Stored data entries:

[Start of section]

(* ===== verification/TimerContract.v ===== *)
(** * What Timers rely on

    The contract between the timer authority and the deadlines it is given:
    the documented behaviour of the trait [TimerDeadlineAuthority]
    ([kernel/src/time/timer.rs]) together with the interrupt that detaches due
    registrations and hands out their tokens.  Timers are proved correct
    against the contract; the kernel's deadlines are an instance of it on
    every CPU in [LiveTimer.v].

    The trait's caller takes an error to mean that nothing changed.  The
    kernel keeps this except where the CPU that calls also programs the
    hardware: there the change stands and the call fails when programming
    does.  The contract says so: a failed call has either changed nothing or
    has made its change at a site that programs the hardware. *)

From stdpp Require Import base tactics numbers list.
From Stdlib Require Import ZArith Lia.
From S2P Require Import Prelude Abi Object HandleTable Wait Clock Deadline Timer LiveTime.
Local Open Scope Z_scope.

Global Instance DeadlineRegistration_eq_dec : EqDecision DeadlineRegistration.
Proof. solve_decision. Defined.

(** The trait's methods as they behave where they are called, whether the
    hardware is programmed there, the interrupt, and what the rest of the
    kernel may do to the state in between. *)
Class DeadlineService (D : Type) : Type := {
  ds_site : Type;
  ds_authority : ds_site → TimerDeadlineAuthority D;
  ds_programs : ds_site → bool;
  ds_interrupt : M D LiveTimeError.t (list TimerExpiryToken);
  ds_elsewhere : D → D → Prop;
}.

Section contract.
Context {D : Type}.

(** What a caller knows of the state: the time it shows, the registrations
    it has handed out, and the deadline and token each still waits for. *)
Record deadline_view : Type := {
  dv_ok : D → Prop;
  dv_now : D → Z;
  dv_issued : D → DeadlineRegistration → Prop;
  dv_armed : D → DeadlineRegistration → option (DeadlineEntry TimerExpiryToken);
}.

(** Time passes and handed out registrations stay so. *)
Record follows (v : deadline_view) (s s' : D) : Prop := {
  fo_ok : dv_ok v s';
  fo_now : dv_now v s ≤ dv_now v s';
  fo_issued reg : dv_issued v s reg → dv_issued v s' reg;
}.

(** Nothing is armed, disarmed or delivered. *)
Definition idles (v : deadline_view) (s s' : D) : Prop :=
  follows v s s' ∧ ∀ reg, dv_armed v s' reg = dv_armed v s reg.

(** [old] is given up for a [new] registration, or for none. *)
Definition replaces (v : deadline_view) (old new : option DeadlineRegistration) (e : DeadlineEntry TimerExpiryToken)
    (s s' : D) : Prop :=
  follows v s s' ∧
  (∀ reg, new = Some reg → dv_issued v s' reg ∧ ¬ dv_issued v s reg) ∧
  ∀ reg, dv_armed v s' reg =
    if decide (new = Some reg) then Some e
    else if decide (old = Some reg) then None else dv_armed v s reg.

(** The due registrations are detached, and their tokens are those handed
    out. *)
Definition delivers (v : deadline_view) (tokens : list TimerExpiryToken) (s s' : D) : Prop :=
  follows v s s' ∧
  (∀ reg, dv_armed v s' reg =
     match dv_armed v s reg with
     | Some e => if deadline_ns e <=? dv_now v s' then None else Some e
     | None => None
     end) ∧
  ∀ token, token ∈ tokens ↔
    ∃ reg e, dv_armed v s reg = Some e ∧ deadline_ns e ≤ dv_now v s' ∧ payload e = token.
End contract.
Arguments deadline_view D : clear implicits.

(** The contract.  A failed call leaves the old registration as it was, or
    has replaced it where the hardware is programmed. *)
Class DeadlineContract (D : Type) `{!DeadlineService D} : Type := {
  dc_view : deadline_view D;
  dc_replace site old deadline token s : dv_ok dc_view s → deadline ≠ DW_DEADLINE_INFINITE →
    (∀ reg, old = Some reg → dv_issued dc_view s reg) →
    wlp (@replace_timer_deadline _ (ds_authority site) old deadline token) s
      (λ new s', replaces dc_view old new {| deadline_ns := deadline; payload := token |} s s' ∧
         (new = None → deadline ≤ dv_now dc_view s'))
      (λ _ s', idles dc_view s s' ∨ ds_programs site = true ∧
         ∃ new, replaces dc_view old new {| deadline_ns := deadline; payload := token |} s s');
  dc_cancel site registration s : dv_ok dc_view s → dv_issued dc_view s registration →
    wlp (@cancel_timer_deadline _ (ds_authority site) registration) s
      (λ _ s', ∀ e, replaces dc_view (Some registration) None e s s')
      (λ _ s', idles dc_view s s' ∨ ds_programs site = true ∧ ∀ e, replaces dc_view (Some registration) None e s s');
  dc_interrupt s : dv_ok dc_view s →
    wlp ds_interrupt s (λ tokens s', delivers dc_view tokens s s') (λ _ s', idles dc_view s s');
  dc_elsewhere s s' : dv_ok dc_view s → ds_elsewhere s s' → idles dc_view s s';
}.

[End of section]

Looking at the data above, count the lines that contain the string "Timers" and give only the count.

§ PROBLEM SOLUTION
2